What’s changing is that Microsoft has introduced support for group-based assignments for many policies in areas like Teams Phone, Teams Premium, and Teams support for VDI,:

  • Application Access Policy.
  • Call Hold Policy.
  • Carrier Emergency Call Routing Policy.
  • Cortana Policy.
  • Dial Out Policy.
  • Education Assignments App Policy.
  • Emergency Calling Policy.
  • Enhanced Encryption Policy.
  • Events Policy.
  • External Access Policy.
  • Feedback Policy.
  • Files Policy.
  • IPPhone Policy.
  • Media Logging Policy.
  • Meeting Branding Policy.
  • Meeting Template Permission Policy.
  • Mobility Policy.
  • Notification And Feeds Policy.
  • Room Video Tele Conferencing Policy.
  • Synthetic Automated Call Policy.
  • Teams Branch Survivability Policy.
  • Template Permission Policy.
  • VDI Policy.
  • Video Interop Service Policy.
  • Voice Routing Policy.
  • Voicemail Policy.

You can only assign these policies to groups using PowerShell. For example, this command uses the Get-MgGroup cmdlet to retrieve the group identifier for a Microsoft 365 group and uses the identifier as the target to perform a group assignment for a Teams events policy. Giving the assignment a rank of 1 means that Teams will treat this as the most important assignment and will use it unless a direct policy assignment exists for a user:

$GroupId = (Get-MgGroup -Filter "displayName eq 'All tenant member user accounts'").Id
New-CsGroupPolicyAssignment -GroupId $GroupId -PolicyType TeamsEventsPolicy -PolicyName "Webinar Organizers" -Rank 1

Policy assignments based on group membership (Microsoft 365 groups, dynamic Azure AD groups, security groups, and distribution lists) is a good idea for large tenants where clearly defined sets of user accounts share the same policy needs. It rapidly becomes boring to edit multiple accounts to make policies assignments, so if you can use a group for assignments, it’s a good idea.

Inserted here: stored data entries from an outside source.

(* ===== verification/ServiceApi.v ===== *)
(** * The enumerations of the configuration

    api/serviceapi.hpp has the enumerations of the topology, api/serviceapi_parse.hpp the names
    by which they are written in YAML.  Both are kept in the repository as its API generator
    writes them.  An enumeration that another file models already keeps its type from there. *)
From stdpp Require Import strings list.
From S2P Require Import Prelude RuntimeConfig JoinOperators.

Module ProgrammingLanguage.
Inductive ProgrammingLanguage := kUndefined | kGoLang | kCppUserver | kPython | kRust | kTypeScript | kCppCoro.
#[global] Instance ProgrammingLanguage_eq_dec : EqDecision ProgrammingLanguage.
Proof. solve_decision. Defined.
Definition kProgrammingLanguageMap : list (string * ProgrammingLanguage) :=
  [("Undefined", kUndefined); ("GoLang", kGoLang); ("CppUserver", kCppUserver); ("Python", kPython); ("Rust", kRust);
    ("TypeScript", kTypeScript); ("CppCoro", kCppCoro)].
End ProgrammingLanguage.

Module JoinStorageType.
Definition kJoinStorageTypeMap : list (string * Operators.JoinStorageType) :=
  [("Undefined", Operators.kUndefined); ("HashMap", Operators.kHashMap); ("RocksDB", Operators.kRocksDB);
    ("Aerospike", Operators.kAerospike)].
End JoinStorageType.

Module TransformationType.
Inductive TransformationType := kUndefined | kInput | kMap | kFilter | kJoin | kMultiJoin | kProcess | kFlatMap
    | kFlatMapIterable | kKeyBy | kMerge | kSplit | kCase | kSink | kCycleLink | kError | kDelay | kWhen | kSubStream.
#[global] Instance TransformationType_eq_dec : EqDecision TransformationType.
Proof. solve_decision. Defined.
Definition kTransformationTypeMap : list (string * TransformationType) :=
  [("Undefined", kUndefined); ("Input", kInput); ("Map", kMap); ("Filter", kFilter); ("Join", kJoin);
    ("MultiJoin", kMultiJoin); ("Process", kProcess); ("FlatMap", kFlatMap); ("FlatMapIterable", kFlatMapIterable);
    ("KeyBy", kKeyBy); ("Merge", kMerge); ("Split", kSplit); ("Case", kCase); ("Sink", kSink);
    ("CycleLink", kCycleLink); ("Error", kError); ("Delay", kDelay); ("When", kWhen); ("SubStream", kSubStream)].
End TransformationType.

Module JoinType.
Inductive JoinType := kUndefined | kInner | kLeft | kRight | kOuter.
#[global] Instance JoinType_eq_dec : EqDecision JoinType.
Proof. solve_decision. Defined.
Definition kJoinTypeMap : list (string * JoinType) :=
  [("Undefined", kUndefined); ("Inner", kInner); ("Left", kLeft); ("Right", kRight); ("Outer", kOuter)].
End JoinType.

Module HTTPMethodType.
Inductive HTTPMethodType := kUndefined | kGET | kPOST | kPUT | kPATCH | kDELETE | kHEAD | kOPTIONS | kTRACE
    | kCONNECT.
#[global] Instance HTTPMethodType_eq_dec : EqDecision HTTPMethodType.
Proof. solve_decision. Defined.
Definition kHTTPMethodTypeMap : list (string * HTTPMethodType) :=
  [("", kUndefined); ("GET", kGET); ("POST", kPOST); ("PUT", kPUT); ("PATCH", kPATCH); ("DELETE", kDELETE);
    ("HEAD", kHEAD); ("OPTIONS", kOPTIONS); ("TRACE", kTRACE); ("CONNECT", kCONNECT)].
End HTTPMethodType.

Module GrpcMethodType.
Inductive GrpcMethodType := kUndefined | kNoStreaming | kClientStreaming | kServerStreaming | kBidirectionalStreaming.
#[global] Instance GrpcMethodType_eq_dec : EqDecision GrpcMethodType.
Proof. solve_decision. Defined.
Definition kGrpcMethodTypeMap : list (string * GrpcMethodType) :=
  [("Undefined", kUndefined); ("NoStreaming", kNoStreaming); ("ClientStreaming", kClientStreaming);
    ("ServerStreaming", kServerStreaming); ("BidirectionalStreaming", kBidirectionalStreaming)].
End GrpcMethodType.

Module CallSemantics.
Inductive CallSemantics := kUndefined | kInherited | kFunctionCall | kTaskPool | kPriorityTaskPool | kParallelCall.
#[global] Instance CallSemantics_eq_dec : EqDecision CallSemantics.
Proof. solve_decision. Defined.
Definition kCallSemanticsMap : list (string * CallSemantics) :=
  [("Undefined", kUndefined); ("Inherited", kInherited); ("FunctionCall", kFunctionCall); ("TaskPool", kTaskPool);
    ("PriorityTaskPool", kPriorityTaskPool); ("ParallelCall", kParallelCall)].
End CallSemantics.

Module DataConnectorType.
Definition kDataConnectorTypeMap : list (string * Config.DataConnectorType) :=
  [("Undefined", Config.kUndefined); ("HTTP", Config.kHTTP); ("gRPC", Config.kGRPC); ("Kafka", Config.kKafka);
    ("Custom", Config.kCustom); ("Cron", Config.kCron); ("Temporal", Config.kTemporal)].
End DataConnectorType.

Module ProcessPattern.
Inductive ProcessPattern := kUndefined | kExecute | kCollect.
#[global] Instance ProcessPattern_eq_dec : EqDecision ProcessPattern.
Proof. solve_decision. Defined.
Definition kProcessPatternMap : list (string * ProcessPattern) :=
  [("Undefined", kUndefined); ("Execute", kExecute); ("Collect", kCollect)].
End ProcessPattern.

Module LogLevel.
Inductive LogLevel := kUndefined | kCRITICAL | kFATAL | kERROR | kWARNING | kINFO | kDEBUG.
#[global] Instance LogLevel_eq_dec : EqDecision LogLevel.
Proof. solve_decision. Defined.
Definition kLogLevelMap : list (string * LogLevel) :=
  [("", kUndefined); ("CRITICAL", kCRITICAL); ("FATAL", kFATAL); ("ERROR", kERROR); ("WARNING", kWARNING);
    ("INFO", kINFO); ("DEBUG", kDEBUG)].
End LogLevel.

Module Environment.
Inductive Environment := kUndefined | kLocal | kDebug | kStaging | kProduction.
#[global] Instance Environment_eq_dec : EqDecision Environment.
Proof. solve_decision. Defined.
Definition kEnvironmentMap : list (string * Environment) :=
  [("", kUndefined); ("local", kLocal); ("debug", kDebug); ("staging", kStaging); ("production", kProduction)].
End Environment.

Module KubernetesWorkloadType.
Inductive KubernetesWorkloadType := kDeployment | kStatefulSet.
#[global] Instance KubernetesWorkloadType_eq_dec : EqDecision KubernetesWorkloadType.
Proof. solve_decision. Defined.
Definition kKubernetesWorkloadTypeMap : list (string * KubernetesWorkloadType) :=
  [("Deployment", kDeployment); ("StatefulSet", kStatefulSet)].
End KubernetesWorkloadType.

Module DataConnectorImplementation.
Inductive DataConnectorImplementation := kUndefined | kNetHTTP | kFunction | kIBMsarama | kGoogleGRPC | kUserverHTTP
    | kUserverGRPC | kUserverKafka | kBoostBeastHTTP | kAsioGRPC | kLibrdkafka | kAioHTTP | kAioKafka | kRustAxum
    | kRustTonic | kRustRdkafka | kNodeHTTP | kGrpcJS | kConfluentKafkaJavaScript | kGoGocron | kPythonAPScheduler
    | kRustCroner | kNodeCroner | kCppLibcron | kTemporalGo | kTemporalPython | kTemporalTypeScript.
#[global] Instance DataConnectorImplementation_eq_dec : EqDecision DataConnectorImplementation.
Proof. solve_decision. Defined.
Definition kDataConnectorImplementationMap : list (string * DataConnectorImplementation) :=
  [("", kUndefined); ("net/http", kNetHTTP); ("function", kFunction); ("IBM/Sarama", kIBMsarama);
    ("google/grpc", kGoogleGRPC); ("userver/http", kUserverHTTP); ("userver/grpc", kUserverGRPC);
    ("userver/kafka", kUserverKafka); ("boost/beast-http", kBoostBeastHTTP); ("asio/grpc", kAsioGRPC);
    ("librdkafka", kLibrdkafka); ("aiohttp", kAioHTTP); ("aiokafka", kAioKafka); ("rust/axum", kRustAxum);
    ("rust/tonic", kRustTonic); ("rust/rdkafka", kRustRdkafka); ("node/http", kNodeHTTP); ("grpc/grpc-js", kGrpcJS);
    ("confluent/kafka-javascript", kConfluentKafkaJavaScript); ("go/gocron", kGoGocron);
    ("python/apscheduler", kPythonAPScheduler); ("rust/croner", kRustCroner); ("node/croner", kNodeCroner);
    ("cpp/libcron", kCppLibcron); ("temporal/go", kTemporalGo); ("temporal/python", kTemporalPython);
    ("temporal/typescript", kTemporalTypeScript)].
End DataConnectorImplementation.

Module KafkaSecurityProtocol.
Inductive KafkaSecurityProtocol := kPLAINTEXT | kSASLPLAINTEXT | kSASLSSL.
#[global] Instance KafkaSecurityProtocol_eq_dec : EqDecision KafkaSecurityProtocol.
Proof. solve_decision. Defined.
Definition kKafkaSecurityProtocolMap : list (string * KafkaSecurityProtocol) :=
  [("PLAINTEXT", kPLAINTEXT); ("SASL_PLAINTEXT", kSASLPLAINTEXT); ("SASL_SSL", kSASLSSL)].
End KafkaSecurityProtocol.

Module KafkaSaslMechanism.
Inductive KafkaSaslMechanism := kPLAIN | kSCRAMSHA256 | kSCRAMSHA512.
#[global] Instance KafkaSaslMechanism_eq_dec : EqDecision KafkaSaslMechanism.
Proof. solve_decision. Defined.
Definition kKafkaSaslMechanismMap : list (string * KafkaSaslMechanism) :=
  [("PLAIN", kPLAIN); ("SCRAM-SHA-256", kSCRAMSHA256); ("SCRAM-SHA-512", kSCRAMSHA512)].
End KafkaSaslMechanism.

Module ScheduleOverlapPolicy.
Inductive ScheduleOverlapPolicy := kAllow | kSkip.
#[global] Instance ScheduleOverlapPolicy_eq_dec : EqDecision ScheduleOverlapPolicy.
Proof. solve_decision. Defined.
Definition kScheduleOverlapPolicyMap : list (string * ScheduleOverlapPolicy) :=
  [("Allow", kAllow); ("Skip", kSkip)].
End ScheduleOverlapPolicy.

Module ScheduleMissedRunPolicy.
Inductive ScheduleMissedRunPolicy := kSkip | kFireOnce.
#[global] Instance ScheduleMissedRunPolicy_eq_dec : EqDecision ScheduleMissedRunPolicy.
Proof. solve_decision. Defined.
Definition kScheduleMissedRunPolicyMap : list (string * ScheduleMissedRunPolicy) :=
  [("Skip", kSkip); ("FireOnce", kFireOnce)].
End ScheduleMissedRunPolicy.

Module TemporalExecutionType.
Inductive TemporalExecutionType := kActivity | kWorkflow.
#[global] Instance TemporalExecutionType_eq_dec : EqDecision TemporalExecutionType.
Proof. solve_decision. Defined.
Definition kTemporalExecutionTypeMap : list (string * TemporalExecutionType) :=
  [("Activity", kActivity); ("Workflow", kWorkflow)].
End TemporalExecutionType.

Module TypeDefinitionFormat.
Inductive TypeDefinitionFormat := kUndefined | kNative | kProtobuf | kFlatBuffers | kCapNProto | kOpenAPI.
#[global] Instance TypeDefinitionFormat_eq_dec : EqDecision TypeDefinitionFormat.
Proof. solve_decision. Defined.
Definition kTypeDefinitionFormatMap : list (string * TypeDefinitionFormat) :=
  [("Undefined", kUndefined); ("Native", kNative); ("Protobuf", kProtobuf); ("FlatBuffers", kFlatBuffers);
    ("CapNProto", kCapNProto); ("OpenAPI", kOpenAPI)].
End TypeDefinitionFormat.

Module DataType.
Inductive DataType := kUndefined | kInt | kUint | kByte | kChar | kBoolean | kUnicodeChar | kString | kUnicodeString
    | kFloat | kDouble | kInt8 | kInt16 | kInt32 | kInt64 | kUint8 | kUint16 | kUint32 | kUint64 | kAny | kError
    | kArray | kMap | kStruct | kCustom.
#[global] Instance DataType_eq_dec : EqDecision DataType.
Proof. solve_decision. Defined.
Definition kDataTypeMap : list (string * DataType) :=
  [("", kUndefined); ("int", kInt); ("uint", kUint); ("byte", kByte); ("char", kChar); ("boolean", kBoolean);
    ("unicode char", kUnicodeChar); ("string", kString); ("unicode string", kUnicodeString); ("float", kFloat);
    ("double", kDouble); ("int8", kInt8); ("int16", kInt16); ("int32", kInt32); ("int64", kInt64); ("uint8", kUint8);
    ("uint16", kUint16); ("uint32", kUint32); ("uint64", kUint64); ("any", kAny); ("error", kError);
    ("array", kArray); ("map", kMap); ("struct", kStruct); ("custom", kCustom)].
End DataType.

(** ** All of them *)
Inductive EnumName := EProgrammingLanguage | EJoinStorageType | ETransformationType | EJoinType | EHTTPMethodType
    | EGrpcMethodType | ECallSemantics | EDataConnectorType | EProcessPattern | ELogLevel | EEnvironment
    | EKubernetesWorkloadType | EDataConnectorImplementation | EKafkaSecurityProtocol | EKafkaSaslMechanism
    | EScheduleOverlapPolicy | EScheduleMissedRunPolicy | ETemporalExecutionType | ETypeDefinitionFormat | EDataType.
Definition enumT (e : EnumName) : Type :=
  match e with
  | EProgrammingLanguage => ProgrammingLanguage.ProgrammingLanguage
  | EJoinStorageType => Operators.JoinStorageType
  | ETransformationType => TransformationType.TransformationType
  | EJoinType => JoinType.JoinType
  | EHTTPMethodType => HTTPMethodType.HTTPMethodType
  | EGrpcMethodType => GrpcMethodType.GrpcMethodType
  | ECallSemantics => CallSemantics.CallSemantics
  | EDataConnectorType => Config.DataConnectorType
  | EProcessPattern => ProcessPattern.ProcessPattern
  | ELogLevel => LogLevel.LogLevel
  | EEnvironment => Environment.Environment
  | EKubernetesWorkloadType => KubernetesWorkloadType.KubernetesWorkloadType
  | EDataConnectorImplementation => DataConnectorImplementation.DataConnectorImplementation
  | EKafkaSecurityProtocol => KafkaSecurityProtocol.KafkaSecurityProtocol
  | EKafkaSaslMechanism => KafkaSaslMechanism.KafkaSaslMechanism
  | EScheduleOverlapPolicy => ScheduleOverlapPolicy.ScheduleOverlapPolicy
  | EScheduleMissedRunPolicy => ScheduleMissedRunPolicy.ScheduleMissedRunPolicy
  | ETemporalExecutionType => TemporalExecutionType.TemporalExecutionType
  | ETypeDefinitionFormat => TypeDefinitionFormat.TypeDefinitionFormat
  | EDataType => DataType.DataType
  end.
#[global] Instance enumT_eq_dec e : EqDecision (enumT e).
Proof. destruct e; cbn; try tc_solve; solve_decision. Defined.
Definition enumMap (e : EnumName) : list (string * enumT e) :=
  match e with
  | EProgrammingLanguage => ProgrammingLanguage.kProgrammingLanguageMap
  | EJoinStorageType => JoinStorageType.kJoinStorageTypeMap
  | ETransformationType => TransformationType.kTransformationTypeMap
  | EJoinType => JoinType.kJoinTypeMap
  | EHTTPMethodType => HTTPMethodType.kHTTPMethodTypeMap
  | EGrpcMethodType => GrpcMethodType.kGrpcMethodTypeMap
  | ECallSemantics => CallSemantics.kCallSemanticsMap
  | EDataConnectorType => DataConnectorType.kDataConnectorTypeMap
  | EProcessPattern => ProcessPattern.kProcessPatternMap
  | ELogLevel => LogLevel.kLogLevelMap
  | EEnvironment => Environment.kEnvironmentMap
  | EKubernetesWorkloadType => KubernetesWorkloadType.kKubernetesWorkloadTypeMap
  | EDataConnectorImplementation => DataConnectorImplementation.kDataConnectorImplementationMap
  | EKafkaSecurityProtocol => KafkaSecurityProtocol.kKafkaSecurityProtocolMap
  | EKafkaSaslMechanism => KafkaSaslMechanism.kKafkaSaslMechanismMap
  | EScheduleOverlapPolicy => ScheduleOverlapPolicy.kScheduleOverlapPolicyMap
  | EScheduleMissedRunPolicy => ScheduleMissedRunPolicy.kScheduleMissedRunPolicyMap
  | ETemporalExecutionType => TemporalExecutionType.kTemporalExecutionTypeMap
  | ETypeDefinitionFormat => TypeDefinitionFormat.kTypeDefinitionFormatMap
  | EDataType => DataType.kDataTypeMap
  end.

Introducing Dark Mode in Teams Admin Center

When I refreshed my knowledge of how the Teams admin center deals with group-based assignments, I noted the appearance of dark mode support for the console (announced in MC567496, 2 Jun 2023). I’m not a great fan of dark mode except on mobile devices but recognize that many appreciate having the option.

If you choose to go with dark mode, make sure that any customizations applied to the tenant Microsoft 365 theme show up nicely. In my case, they didn’t, as obvious from Figure 2.

Teams admin center in dark mode
Figure 2: Teams admin center in dark mode

Microsoft can’t account for the color choices made by tenants when they customize their themes, so they can’t be blamed. This time!